Denn es ging nicht mehr nur um körperliche Stärke und Mut. Caesar war nicht besonders kampftauglich. Aber er war ein Genie der Strategie. Genauso wie Napoleon, der in der Tat Angst vor der physischen Konfrontation zu haben scheint. Aber er beherrschte die Schlacht mit seinem Intellekt. Mit seinem strategischen Genie. Der weit über die Grenzen der körperlichen Kraft hinausging. Oder mit roher Gewalt, je nachdem, was der Fall ist.

Also bis zum Großen Krieg. Der ein Krieg der Massen war. Und des Materials. In dem technische Macht mehr zu zählen begann als strategische Intelligenz. Und der Tapferkeit auf dem Schlachtfeld.
Ernst Jünger erkannte dies mit großer Klarheit. In seinem Buch In Stahlgewittern schildert er den Zusammenstoß zwischen Mensch und Maschine. Es ist immer noch die Ilias, aber einer der beiden Kontrahenten ist nicht mehr menschlich. Es ist die Macht der Technologie. Die aus dem Reichtum kommt. Aus Geld.

Deshalb schrieb Ezra Pound, dass es für einen modernen Dichter unmöglich ist, die Wirtschaft zu ignorieren. Genauso wie es für Homer unmöglich war, nicht über den Krieg zu sprechen.

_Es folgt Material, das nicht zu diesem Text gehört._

(* ===== verification/Umalloc.v ===== *)
(** * The memory allocator of user programs

    [umalloc.c], Kernighan and Ritchie's allocator: the free blocks form a ring
    through [base] in the order of their addresses, and a block begins with a
    header of 8 bytes, the link and the size in headers. The proofs view the heap
    as a row of tiles, each free or in use, without gaps. *)
From stdpp Require Import base strings numbers gmap list list_tactics.
From S2P Require Import Prelude Machine.

(** The memory of the process, [freep], and the size of the process, up to which
    memory exists. *)
Record heap := mkHeap { hm : memory; freep : Z; brk : Z }.
#[export] Instance eta_heap : Eta heap := λ r, mkHeap (hm r) (freep r) (brk r).

Abbreviation H := (M heap).
Definition hld (a : Z) : H Z := gets (λ s, ld32 (hm s) a).
Definition hst (a v : Z) : H unit := modify (λ s, s <| hm ::= λ m, st32 m a v |>).

Section umalloc.
(** The address of the static variable [base], and whether the kernel has the
    memory to extend a process from one size to another. *)
Context (base : Z) (avail : Z → Z → bool).
Lemma cmd_all_words {W} (P : W → Prop) c : cmd_all P c ↔ Forall P (cmd_words c).
Proof.
  induction c; simpl; rewrite ?Forall_app, ?Forall_singleton; naive_solver.
Qed.
Lemma cmd_map_ext {V W} (f g : V → W) c : Forall (λ w, f w = g w) (cmd_words c) → cmd_map f c = cmd_map g c.
Proof.
  induction c; simpl; rewrite ?Forall_app, ?Forall_singleton; intros E.
  - f_equal. apply list_fmap_ext. intros i w K. rewrite Forall_lookup in E. eauto.
  - f_equal; [apply IHc|]; apply E.
  - f_equal; [apply IHc1|apply IHc2]; apply E.
  - f_equal; [apply IHc1|apply IHc2]; apply E.
  - f_equal. by apply IHc.
Qed.
Lemma cmd_words_map {V W} (f : V → W) c : cmd_words (cmd_map f c) = f <$> cmd_words c.
Proof. induction c; simpl; rewrite ?fmap_app; simpl; congruence. Qed.

Definition put_nuls (ws : list token) (b : list Z) : list Z := foldl (λ b w, <[w.2 := 0]> b) b ws.
Lemma nulterminate_puts c b : nulterminate c b = put_nuls (cmd_words c) b.
Proof.
  unfold put_nuls. revert b.
  induction c; intros b; simpl; rewrite ?foldl_app; simpl; congruence.
Qed.
Lemma put_nuls_keep ws b i : Forall (λ w : token, w.2 ≠ i) ws → put_nuls ws b !! i = b !! i.
Proof.
  intros F. revert b. induction F as [|w ws N _ IH]; intros b; [done|].
  unfold put_nuls in *. simpl. rewrite IH. by apply list_lookup_insert_ne.
Qed.
Lemma put_nuls_zero ws b i : b !! i = Some 0 → put_nuls ws b !! i = Some 0.
Proof.
  revert b. induction ws as [|w ws IH]; intros b E; [done|]. apply IH.
  destruct (decide (w.2 = i)) as [<-|N]; [|by rewrite list_lookup_insert_ne].
  apply list_lookup_insert_eq. by eapply lookup_lt_Some.
Qed.
Lemma put_nuls_nul ws b w :
  w ∈ ws → (w.2 < length b)%nat → put_nuls ws b !! w.2 = Some 0.
Proof.
  revert b. induction ws as [|v ws IH]; intros b; [by intros ?%elem_of_nil|].
  intros [->|E]%elem_of_cons L; [|apply IH; [done|by rewrite length_insert]].
  change (put_nuls ws (<[v.2 := 0]> b) !! v.2 = Some 0).
  apply put_nuls_zero. by apply list_lookup_insert_eq.
Qed.

Lemma cstr_at_take l n :
  (∀ i, (i < n)%nat → ∃ c, l !! i = Some c ∧ c ≠ 0) → l !! n = Some 0 → cstr_at l = take n l.
Proof.
  revert n. induction l as [|a l IH]; intros [|n] F E; simpl in *; try done.
  - injection E as ->. done.
  - destruct (F 0%nat) as (c & [= ->] & N); [lia|]. rewrite (proj2 (Z.eqb_neq _ _) N). f_equal.
    apply IH; [|done]. intros i I. apply (F (S i)). lia.
Qed.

Wirtschaft, Zinsen und wirtschaftliche Macht lösen nicht nur Kriege aus. Sie bestimmen auch den Ausgang. Der Sieg hängt von den Mitteln ab, die einem zur Verfügung stehen. Letztlich von Reichtum und Technologie. Und die sind nicht... menschlich.

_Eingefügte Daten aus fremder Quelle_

Lemma addrs_fit V d : fok V (daddrs d) → length (daddrs d) = S NDIRECT ∧ Forall (λ a, 0 ≤ a < 4294967296) (daddrs d).
Proof.
  intros HF. pose proof (fo_len _ _ _ _ HF) as HL. split; [done|]. apply Forall_lookup. intros i a Ha. pose proof (lookup_lt_Some _ _ _ Ha).
  apply list_lookup_total_correct in Ha. destruct (decide (i < NDIRECT)%nat) as [Hi|Hi].
  - destruct (addr_direct V _ i HF Hi) as [_ Hr]. lia.
  - assert (i = NDIRECT) as -> by lia. pose proof (addr_ind V _ HF) as Hr. unfold ind in Hr. lia.
Qed.

(** The same in terms of the contents alone. *)
Definition cost (C : list (list Z)) : nat := sum_list_with (λ F, S (blocks (length F))) C.
Lemma due_cost fs : due fs = cost fs.*2.
Proof. unfold due, cost. induction fs; [done|]. simpl. by rewrite IHfs. Qed.
Lemma blocks_mono n m : (n ≤ m)%nat → (blocks n ≤ blocks m)%nat.
Proof. intros Hn. unfold blocks. apply Nat.Div0.div_le_mono. lia. Qed.
Lemma cost_app C C' : cost (C ++ C') = (cost C + cost C')%nat.
Proof. apply sum_list_with_app. Qed.

(** An inode of type [ty] with one link. *)
Definition is_ty (ty : Z) (d : dinode) : Prop := dtype d = ty ∧ dmajor d = 0 ∧ dminor d = 0 ∧ dnlink d = 1.

Abbreviation all_files fs := (Forall (λ x, is_ty T_FILE x.1) fs).

(** What the program relies on for a file of the command line. *)
Definition data (f : input) : list Z := concat (default [] (in_reads f)).
Definition usable (f : input) : Prop := slash ∉ in_name f ∧ is_Some (in_reads f) ∧ Z.of_nat (length (data f)) ≤ 71680.

(** The entries of the root directory for the files from inode [n] on. *)
Fixpoint entries (n : Z) (files : list input) : list Z :=
  match files with
  | [] => []
  | f :: files => dirent n (strip (in_name f)) ++ entries (n + 1) files
  end.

Amerika hat diese andere Vision des Krieges verkörpert und verkörpert sie auch. Die nun für den gesamten so genannten kollektiven Westen charakteristisch ist.

Eine Vision, die im US-amerikanischen Bürgerkrieg bekräftigt wurde. Die Tapferkeit von Lees Grauen Rittern wurde durch die materielle Überlegenheit von Grants Blaujacken besiegt.
Das blutige Shiloh war der Beweis dafür.

Aber dieses neue Paradigma, diese Auffassung von Krieg als materielle Macht und nicht als menschlicher Wert, begann nach dem Zweiten Weltkrieg Schwächen zu zeigen.

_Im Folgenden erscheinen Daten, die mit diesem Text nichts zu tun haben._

(* ===== verification/BootFs.v ===== *)
(** * From the image builder to the kernel

    A file given to [mkfs] is found by the kernel under its name, with its bytes: the
    image the builder writes and the kernel's path lookup and read fit together. *)
From stdpp Require Import base strings numbers gmap list.
From S2P Require Import Prelude Machine KString Kernel Locks Kalloc Proc ProcSpec Sleeplock Bio BioSpec Log LogSpec TxnSpec Fs FsSpec.
From S2P Require Import Pipe File FileSpec Mkfs MkfsSpec MkfsImage NameSpec.

(** ** Names in directories *)
Abbreviation bytes := (Forall (λ c, 1 ≤ c < 256)).

Lemma strncmp_strncpy n e t : bytes e → bytes t → (strncmp_arr n e (strncpy_arr n t) = 0 ↔ take n e = take n t).
Proof.
  revert e t. induction n as [|n IH]; intros e t He Ht; [done|]. destruct e as [|a e], t as [|c t]; cbn [strncmp_arr strncpy_arr hd tl take]; try done.
  - apply Forall_cons in Ht as [Hc _]. rewrite (proj2 (Z.eqb_neq c 0)) by lia. change (istrue 0) with false. cbn [hd andb]. unfold u8. rewrite !Z.mod_small by lia. split; [lia|done].
  - apply Forall_cons in He as [Ha _]. change (0 =? 0) with true. cbn [replicate hd]. rewrite (proj2 (Z.eqb_neq a 0)), andb_false_r by lia. unfold u8.
    rewrite !Z.mod_small by lia. split; [lia|done].
  - apply Forall_cons in He as [Ha He]. apply Forall_cons in Ht as [Hc Ht]. rewrite (proj2 (Z.eqb_neq c 0)) by lia. cbn [hd tl].
    unfold istrue. rewrite (proj2 (Z.eqb_neq a 0)) by lia. destruct (Z.eqb_spec a c) as [->|Hn]; cbn [andb negb].
    + rewrite IH by done. split; [by intros ->|by intros [= ->]].
    + unfold u8. rewrite !Z.mod_small by lia. split; [lia|by intros [= ? _]].
Qed.

Lemma dirent_inum n nm : 0 ≤ n < 65536 → de_inum (dirent n nm) = n.
Proof. intros Hn. unfold de_inum, dirent, arr16. rewrite drop_0, dec16_enc16, xshort_id by done. unfold u16. by apply Z.mod_small. Qed.
Lemma dirent_name n nm : de_name (dirent n nm) = strncpy_arr DIRSIZ nm.
Proof. unfold de_name, dirent, slice. change (drop 2 (enc16 (xshort n) ++ strncpy_arr DIRSIZ nm)) with (strncpy_arr DIRSIZ nm). apply take_ge. by rewrite strncpy_length. Qed.
Lemma matches_dirent n e nm : 0 < n < 65536 → bytes e → bytes nm → matches e (dirent n nm) = bool_decide (take DIRSIZ e = take DIRSIZ nm).
Proof.
  intros Hn He Hm. unfold matches. rewrite dirent_inum by lia. rewrite (proj2 (Z.eqb_neq n 0)) by lia. rewrite dirent_name. cbn [negb andb]. unfold namecmp.
  case_bool_decide as E; [apply Z.eqb_eq|apply Z.eqb_neq]; rewrite strncmp_strncpy by done; done.
Qed.

(** The entries of the root directory. *)
Fixpoint elist (n : Z) (files : list input) : list (list Z) :=
  match files with [] => [] | f :: files => dirent n (strip (in_name f)) :: elist (n + 1) files end.
Definition ents (files : list input) : list (list Z) := dirent 1 [46] :: dirent 1 [46; 46] :: elist 2 files.
Lemma entries_elist n files : entries n files = concat (elist n files).
Proof. revert n. induction files as [|f files IH]; intros n; [done|]. cbn [entries elist concat]. by rewrite IH. Qed.
Lemma elist_lookup n files j f : files !! j = Some f → elist n files !! j = Some (dirent (n + Z.of_nat j) (strip (in_name f))).
Proof.
  revert n j. induction files as [|g files IH]; intros n [|j] Hj; [done..| |]; simpl in Hj |- *.
  - injection Hj as ->. by rewrite Z.add_0_r.
  - rewrite (IH (n + 1) j Hj). do 2 f_equal. lia.
Qed.
Lemma concat_slice (l : list (list Z)) z i e : Forall (λ e, length e = 16%nat) l → l !! i = Some e → slice (concat l ++ z) (16 * i) 16 = e.
Proof.
  revert i. induction l as [|a l IH]; intros [|i] Hl Hi; [done..| |]; apply Forall_cons in Hl as [Ha Hl]; simpl in Hi.
  - injection Hi as ->. cbn [concat]. rewrite <- app_assoc. unfold slice. change (16 * 0)%nat with 0%nat. rewrite drop_0, <- Ha. apply take_app_length.
  - rewrite <- (IH i Hl Hi). cbn [concat]. rewrite <- app_assoc. unfold slice. f_equal. rewrite drop_app_ge by lia. f_equal. lia.
Qed.
Lemma ents_length files : Forall (λ e, length e = 16%nat) (ents files).
Proof.
  repeat (constructor; [apply dirent_length|]). generalize 2. induction files as [|f files IH]; intros n; [constructor|]. constructor; [apply dirent_length|apply IH].
Qed.
Lemma root_dent files i e : ents files !! i = Some e → dent (pad (root_dir files)) i = e.
Proof.
  intros Hi. unfold dent, pad, root_dir. rewrite entries_elist. change (dirent 1 [46] ++ dirent 1 [46; 46] ++ concat (elist 2 files)) with (concat (ents files)) at 1.
  apply concat_slice; [apply ents_length|done].
Qed.

Lemma dfind_first F nm cnt i j : (i ≤ j < i + cnt)%nat → (∀ q, (i ≤ q < j)%nat → matches nm (dent F q) = false) → matches nm (dent F j) = true →
  dfind cnt i F nm = Some (j, de_inum (dent F j)).
Proof.
  revert i. induction cnt as [|cnt IH]; intros i Hj Hq Hm; [lia|]. cbn [dfind]. destruct (decide (i = j)) as [->|Hn]; [by rewrite Hm|].
  rewrite Hq by lia. apply IH; [lia| |done]. intros q ?. apply Hq. lia.
Qed.

(** ** The kernel on an image of the builder *)

(** A command line that names the file [f] first, in entry [j + 2], by [nm]. *)
Record names (files : list input) (j : nat) (f : input) (nm : list Z) : Prop := {
  nm_strings : Forall (λ g, bytes (in_name g)) files;
  nm_file : files !! j = Some f;
  nm_strip : strip (in_name f) = nm;
  nm_len : (0 < length nm ≤ DIRSIZ)%nat;
  nm_slash : slash ∉ nm;
  nm_dots : nm ≠ [46] ∧ nm ≠ [46; 46];
  nm_first : ∀ i g, (i < j)%nat → files !! i = Some g → take DIRSIZ (strip (in_name g)) ≠ nm }.

Lemma strip_bytes nm : bytes nm → bytes (strip nm).
Proof. destruct nm as [|c nm]; [done|]. intros [Hc Hn]%Forall_cons. unfold strip. case_match; [done|by constructor]. Qed.

Lemma root_finds files j f nm N : names files j f nm → (length files ≤ 198)%nat → (length files + 2 ≤ N)%nat →
  dfind N 0 (pad (root_dir files)) nm = Some ((2 + j)%nat, 2 + Z.of_nat j).
Proof.
  intros [NB NF NS NL NSl [ND1 ND2] NI] HN HNN. pose proof (lookup_lt_Some _ _ _ NF) as Hj.
  assert (bytes nm) as Bn by (rewrite <- NS; apply strip_bytes; by apply (Forall_lookup_1 _ files j f NB)).
  assert (take DIRSIZ nm = nm) as Et by (apply take_ge; lia).
  assert (∀ i g, files !! i = Some g → dent (pad (root_dir files)) (2 + i) = dirent (2 + Z.of_nat i) (strip (in_name g))) as HE.
  { intros i g Hg. apply root_dent. by apply elist_lookup. }
  assert (∀ i g, files !! i = Some g → bytes (strip (in_name g))) as BF by (intros i g Hg; apply strip_bytes; by apply (Forall_lookup_1 _ files i g NB)).
  rewrite (dfind_first _ nm N 0 (2 + j)).
  - rewrite (HE j f NF), dirent_inum by lia. done.
  - lia.
  - intros [|[|q]] Hq.
    + rewrite (root_dent files 0 (dirent 1 [46]) eq_refl), matches_dirent, Et by (done || by repeat constructor). by apply bool_decide_false.
    + rewrite (root_dent files 1 (dirent 1 [46; 46]) eq_refl), matches_dirent, Et by (done || by repeat constructor). by apply bool_decide_false.
    + destruct (lookup_lt_is_Some_2 files q ltac:(lia)) as [g Hg]. change (S (S q)) with (2 + q)%nat. rewrite (HE q g Hg), matches_dirent, Et by (done || lia || eauto).
      apply bool_decide_false. intros E. by apply (NI q g ltac:(lia) Hg).
  - rewrite (HE j f NF), NS, matches_dirent by (done || lia). by apply bool_decide_true.
Qed.

Lemma skip_name c nm : c ≠ slash → slash ∉ c :: nm → skip_slashes (slash :: c :: nm) = c :: nm ∧ take_elem (c :: nm) = (c :: nm, []).
Proof.
  intros Hc Hs. cbn [skip_slashes]. change (slash =? slash) with true. cbv iota. rewrite (proj2 (Z.eqb_neq _ _)) by done. split; [done|].
  clear Hc. revert Hs. generalize (c :: nm). intros l. induction l as [|a l IH]; [done|]. intros [Ha Hl]%not_elem_of_cons. cbn [take_elem].
  rewrite (proj2 (Z.eqb_neq _ _)) by congruence. by rewrite IH.
Qed.

Section boot.
Context {PAT : Patience} {DEV : DevSw} (p : nat) (x : Z).

Lemma image_disk D fs j d F ty : image_ok D fs → (length fs < 200)%nat → fs !! j = Some (d, F) → is_ty ty d → ty ≠ 0 → on_disk SB0 (V_of D) (Z.of_nat (S j)) d.
Proof.
  intros [_ _ _ _ IS _ _ _] HN Hj (T1 & _ & _ & T4) Hty. destruct (IS j d F Hj) as (S1 & S2 & _). apply lookup_lt_Some in Hj.
  split; [simpl; lia|done|done|congruence|lia].
Qed.
Lemma geom_of D k : length D = 1000%nat → sb k = SB0 → geom 2 30 D SB0 59 k.
Proof. intros HL Hk. pose proof GE0 as [G1 G2 G3 G4 G5 G6 G7 G8 G9 _]. split; try done. by rewrite HL. Qed.
Lemma idle_icache I n : I = replicate n inode0 → (2 ≤ n)%nat → (∀ V, icoh SB0 V I) ∧ no_locks I ∧ two_free I.
Proof.
  intros -> Hn. split_and!.
  - intros V. apply Forall_replicate. split; [done|]. simpl. lia.
  - intros j Hj. rewrite length_replicate in Hj. by rewrite lookup_total_replicate_2.
  - exists 0%nat, 1%nat. rewrite length_replicate, !lookup_total_replicate_2 by lia. split_and!; [done|lia|lia|done|done].
Qed.

(** C5: Builder and kernel fit together. On an image [mkfs] has written, a kernel that
    has read the super block and starts with an empty inode cache and no dirty buffer
    resolves the absolute path of a file of the command line through the root
    directory, and reads exactly the bytes the builder was given; the leading
    underscore of the name is gone. The disk is unchanged, nothing panics or blocks,
    and no lock is left held. *)
Theorem mkfs_boots files j f nm n s tr k : mkfs files = Done tt s → (length files ≤ 198)%nat → ((length files + 2) `mod` 32 ≠ 0)%nat →
  names files j f nm → idle p x 2 30 (img s) tr k → sb k = sb_of (img s !!! 1%nat) → icache k = replicate NINODE inode0 → Z.of_nat n < 2147483648 →
  let c := Nat.min n (length (data f)) in
  ∃ k', read_path (slash :: nm) (Z.of_nat n) k = Ok (Some (Z.of_nat c, take c (data f))) k' ∧ disk k' = img s ∧ held k' = [].
Proof.
  intros Hmk HN Hm HNm HI Hsb Hic Hn c. pose proof (mkfs_image_ok files HN Hm s Hmk) as (dR & fs & IM & TR & TF & EF).
  assert (length fs = length files) as Lfs by (rewrite <- (length_fmap snd fs), EF, length_fmap; done).
  pose proof IM as [IL IB _ IS ISl IF _ _]. rewrite IB in Hsb. pose proof (geom_of (img s) k IL Hsb) as GE.
  destruct (idle_icache (icache k) NINODE Hic ltac:(unfold NINODE; lia)) as (HC & HU & HT).
  pose proof (idle_fsst p x 2 30 (img s) tr k (icache k) k HI (frest_self k)) as K0.
  pose proof (nm_file _ _ _ _ HNm) as Hj. pose proof (lookup_lt_Some _ _ _ Hj) as Hjl.
  destruct (lookup_lt_is_Some_2 fs j ltac:(lia)) as [[d F] Hd].
  assert (F = data f) as ->. { apply (f_equal (.!! j)) in EF. rewrite !list_lookup_fmap, Hd, Hj in EF. by injection EF. }
  set (m := 2 + Z.of_nat j).
  assert (file_at SB0 59 (V_of (img s)) m (data f) d) as HFa.
  { pose proof (Forall_lookup_1 _ _ _ _ TF Hd) as TFd. simpl in TFd. replace m with (Z.of_nat (S (S j))) by (unfold m; lia). split.
    - by apply (image_disk _ _ (S j) d (data f) T_FILE IM); [simpl; lia|exact Hd|exact TFd|].
    - destruct TFd as (-> & _). done.
    - by apply (IF (S j)).
    - by apply (ISl (S j)). }
  set (F := pad (root_dir files)) in *. assert (length F = 16 * (32 * blocks (length (root_dir files))))%nat as LF by (unfold F; rewrite pad_length; lia).
  pose proof (root_dir_length files) as LR.
  assert (walks SB0 59 (V_of (img s)) ROOTINO (slash :: nm) m) as HW.
  { pose proof (nm_len _ _ _ _ HNm) as Hnl. pose proof (nm_slash _ _ _ _ HNm) as Hns. destruct nm as [|ch nm]; [simpl in Hnl; lia|].
    destruct (skip_name ch nm) as [E1 E2]; [intros ->; apply Hns; by left|done|].
    eapply (walk_step _ _ _ ROOTINO dR F (32 * blocks (length (root_dir files))) (slash :: ch :: nm) (ch :: nm) [] (2 + j)%nat m m); [|by rewrite E1|by rewrite E1| |by apply walk_end].
    - split; [|by destruct TR|by apply (IF 0%nat)|by apply (ISl 0%nat)|done]. apply (image_disk _ _ 0 dR F T_DIR IM); [simpl; lia|done|done|done].
    - apply (root_finds files j f _ _ HNm HN). pose proof (blocks_bound (length (root_dir files))). lia. }
  destruct (kwp_returns (read_path (slash :: nm) (Z.of_nat n)) (λ v d, v = Some (Z.of_nat c, take c (data f)) ∧ disk d = img s ∧ held d = []) k)
    as (v & k' & dd & E & Hdd & -> & HD & HH).
  { eapply (kwp_read_path p x no_switch 2 30 SB0 59 0 (img s) tr k GE (V_of (img s)) IS (slash :: nm) m (data f) d n (icache k));
      [done|exact HW|exact HFa|lia|exact HT|exact K0|apply HC|exact HU|]. intros c' I k1 K1 _. split; [done|].
    pose proof (fsst_bctx _ _ _ _ _ _ _ _ _ _ _ _ _ K1) as [(_ & Hh & _) _]. destruct K1 as ([(_ & Hdk & _) _ _ _ _ _] & _ & _). split; [done|done]. }
  exists k'. keqv_rd Hdd. split_and!; [exact E|by rewrite Hdisk|by rewrite Hheld].
Qed.
End boot.

(** A kernel that has just read the super block of the image, with the inodes and
    open files [I] and [T]; at first there are none. *)
Definition kernel_with (I : list inode) (T : list file) (D : list (list Z)) : kernel :=
  demo_kernel <| sb := SB0 |> <| icache := I |> <| ftable := T |>
    <| klog := mkLog 2 30 0 0 1 0 (replicate 30 0) |> <| disk := D |> <| bufs := fresh_bufs |>.
Definition boot_kernel : list (list Z) → kernel := kernel_with (replicate NINODE inode0) (replicate NFILE file0).
Lemma boot_idle I T D : length D = 1000%nat → D !!! 2%nat = zeros → idle 1 2 2 30 D [] (kernel_with I T D).
Proof.
  intros HL H2. split; try done; change (Z.to_nat 2) with 2%nat; rewrite ?H2; [|done|done|rewrite HL; lia].
  split; [apply bctx_disk, bctx_klog, bctx_files, demo_ctx|]. split; [exact eq_refl|split; [exact eq_refl|apply cache_fresh]].
Qed.

Lemma mkfs_boots_witness : ∃ s k', mkfs demo_inputs = Done tt s ∧
  read_path (PAT := 0%nat) (DEV := no_dev) [47; 108; 115] 3 (boot_kernel (img s)) = Ok (Some (3, [127; 69; 76])) k'.
Proof.
  pose proof (mkfs_spec demo_inputs ltac:(simpl; lia) ltac:(by vm_compute)) as H.
  destruct (mkfs demo_inputs) as [[] s| |] eqn:E; [|exfalso; apply H, (bool_decide_unpack _); by vm_compute..].
  destruct H as (dR & fs & [H1 H2 H3 _ _ _ _ _] & _).
  destruct (mkfs_boots (PAT := 0%nat) (DEV := no_dev) 1 2 demo_inputs 0 (mkInput [95; 108; 115] (Some [[127; 69]; [76; 70]])) [108; 115] 3 s [] (boot_kernel (img s)))
    as (k' & Hk & _); [exact E|simpl; lia|by vm_compute| |by apply boot_idle|by rewrite H2|exact eq_refl|done|exists s, k'; split; [done|exact Hk]].
  split; [by repeat constructor|done|done|vm_compute; lia|by apply (bool_decide_unpack _); vm_compute|by split|intros i g Hi; lia].
Defined.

In Vietnam war das materielle Gleichgewicht der Kräfte ganz zugunsten der Amerikaner. Und doch haben sie verloren.

Unfähigkeit, die Umgebung zu verstehen. Und die Männer, die Vietcong, die in dieser Umgebung lebten und kämpften.

General David Petreus erklärt dies in seinem historischen Essay sehr anschaulich.

Und die Geschichte hat sich wiederholt. Zum Beispiel mit den Taliban.

Wohlgemerkt. Ich hege keine ideologische Sympathie für die Viets oder die Taliban. Nur die Feststellung, dass sich die Vorstellung, Kriege würden nur mit überlegenen Mitteln und Technologien, ohne den Menschen, gewonnen, als zunehmend bankrott erweist.

Mehr und mehr bankrott, da der menschliche Faktor immer unwichtiger wird. Weniger beachtet wird. Bis hin zu dem Versuch, menschliche Entscheidungen durch die einer aseptischen künstlichen Intelligenz zu ersetzen. Wie in einem Alptraum aus der Phantasie von Philip K. Dick.

Ich weiß nicht, wie der Krieg in der Ukraine enden wird. Und das ist es auch nicht, was mich jetzt interessiert.

Aber wenn die Nachrichten von Bloomberg wahr sind, haben wir vielleicht den Beweis, dass der menschliche Faktor nicht durch etwas... Künstliches ersetzt werden kann. Im Krieg, wie in allen anderen grundlegenden Aktivitäten des Lebens.